Rose teria acusado seu marido Bill de dormir com sua irmã Ruth Russell e de ser pai do filho mais novo de sua irmã. O relato de uma testemunha ocular supôs que o casamento de Rose e Bill foi violento, e ela foi vista com o olho enfaixado após uma discussão acalorada. O filme alegre, compreensivelmente, elimina tudo isso, perde a irmã e os outros três filhos e pinta o relacionamento de Rose e Bill de uma forma positiva.

Por que ela fez isso?

Toda a verdade resulta numa história muito menos simpática do que aquela contada em Pequenas Letras Perversas, mas também muito menos satisfatório. Ao lixar as arestas da história real, o filme de Sharrock e Sweet é capaz de oferecer uma resposta à pergunta que permaneceu após a sentença de Edith: por que ela fez isso? Porquê sabotar a sua vida tão extensivamente (Edith era uma lavadeira que escrevia cartas aos seus clientes dizendo-lhes para não a empregarem, por exemplo) e conduzir uma campanha tão rancorosa contra o seu vizinho?

O filme sugere que a escrita de cartas de Edith era uma mania e a apresenta como uma espécie de vício. Seu pai a menospreza e ela retalia com uma carta como forma de escape. É um hábito descontrolado nascido de décadas de repressão baseada no género. Rose se tornou o alvo infeliz de Edith porque sua abordagem desenfreada às convenções sociais fez dela tudo o que Edith não era e não poderia ser. É cruel e injusto, mas há uma razão para isso.

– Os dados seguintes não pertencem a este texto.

(** * hisweb: the demo-fallback data layer

    A shallow embedding of the dual-path data access core of the web
    application (src/web/src/lib: runtime.ts, demo-store.ts, events.ts,
    sources.ts, api.ts, db.ts; src/web/scripts/import-seed.mjs) together
    with the properties its specification states about it, and of what
    stands around it: the validation of the admin bodies, the details of an
    event and of a timeline (lib/timelines.ts), the layout of the event
    stream and timeline pages, and scripts/seed-coverage.mjs, with further
    properties of that code.

    Conventions.
    - A JavaScript string is a [string]: a sequence of code units, each an
      [ascii] (so the model covers text whose code units are below 256).
    - A JavaScript number is a [Z] (the code only handles integers: scores,
      ranks, page numbers, lengths).
    - [undefined]/[null] for an optional field is [None].
    - A rejected promise / thrown exception is the [Rejected] outcome. *)

From Stdlib Require Import ZArith List Bool Ascii String Lia Arith Sorted Permutation
  DecimalString DecimalZ.
Import ListNotations.
Set Warnings "-register-all".
Open Scope string_scope.
Open Scope Z_scope.

(* ================================================================== *)
(** ** JavaScript built-ins used by the code *)
(* ================================================================== *)

Module Js.

Definition code (c : ascii) : Z := Z.of_N (N_of_ascii c).
Definition chr (z : Z) : ascii := ascii_of_N (Z.to_N z).

Definition is_digit (c : ascii) : bool := (48 <=? code c) && (code c <=? 57).
Definition is_lower (c : ascii) : bool := (97 <=? code c) && (code c <=? 122).
Definition is_upper (c : ascii) : bool := (65 <=? code c) && (code c <=? 90).
Definition is_alnum_lower (c : ascii) : bool := is_lower c || is_digit c.

(** [String.prototype.toLowerCase] on code units below 256: A-Z and the
    Latin-1 capitals U+00C0..U+00DE (except the multiplication sign U+00D7)
    move up by 32, everything else is unchanged. *)
Definition lower_char (c : ascii) : ascii :=
  let n := code c in
  if is_upper c then chr (n + 32)
  else if (192 <=? n) && (n <=? 222) && negb (n =? 215) then chr (n + 32)
  else c.

Fixpoint toLowerCase (s : string) : string :=
  match s with
  | EmptyString => EmptyString
  | String c s' => String (lower_char c) (toLowerCase s')
  end.

(** [s.startsWith(p)] *)
Definition startsWith (s p : string) : bool := String.prefix p s.

(** [hay.includes(needle)] *)
Fixpoint includes (hay needle : string) : bool :=
  String.prefix needle hay ||
  match hay with
  | EmptyString => false
  | String _ hay' => includes hay' needle
  end.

Talvez isso tenha desempenhado um papel na motivação da verdadeira Edith. Os jornais contemporâneos que cobriram o caso certamente sugeriram que ela não estava psicologicamente bem (As Notícias do Mundo diagnosticada como “mania sexual”) e, no censo de 1939, ela morava em uma instituição nas proximidades de Worthing. Os detalhes reais deixados de fora pelo filme, porém, mudam sua história de repressão e rebelião para algo mais complicado, menos agradável e muito menos fácil de resolver.

Wicked Little Letters já está nos cinemas.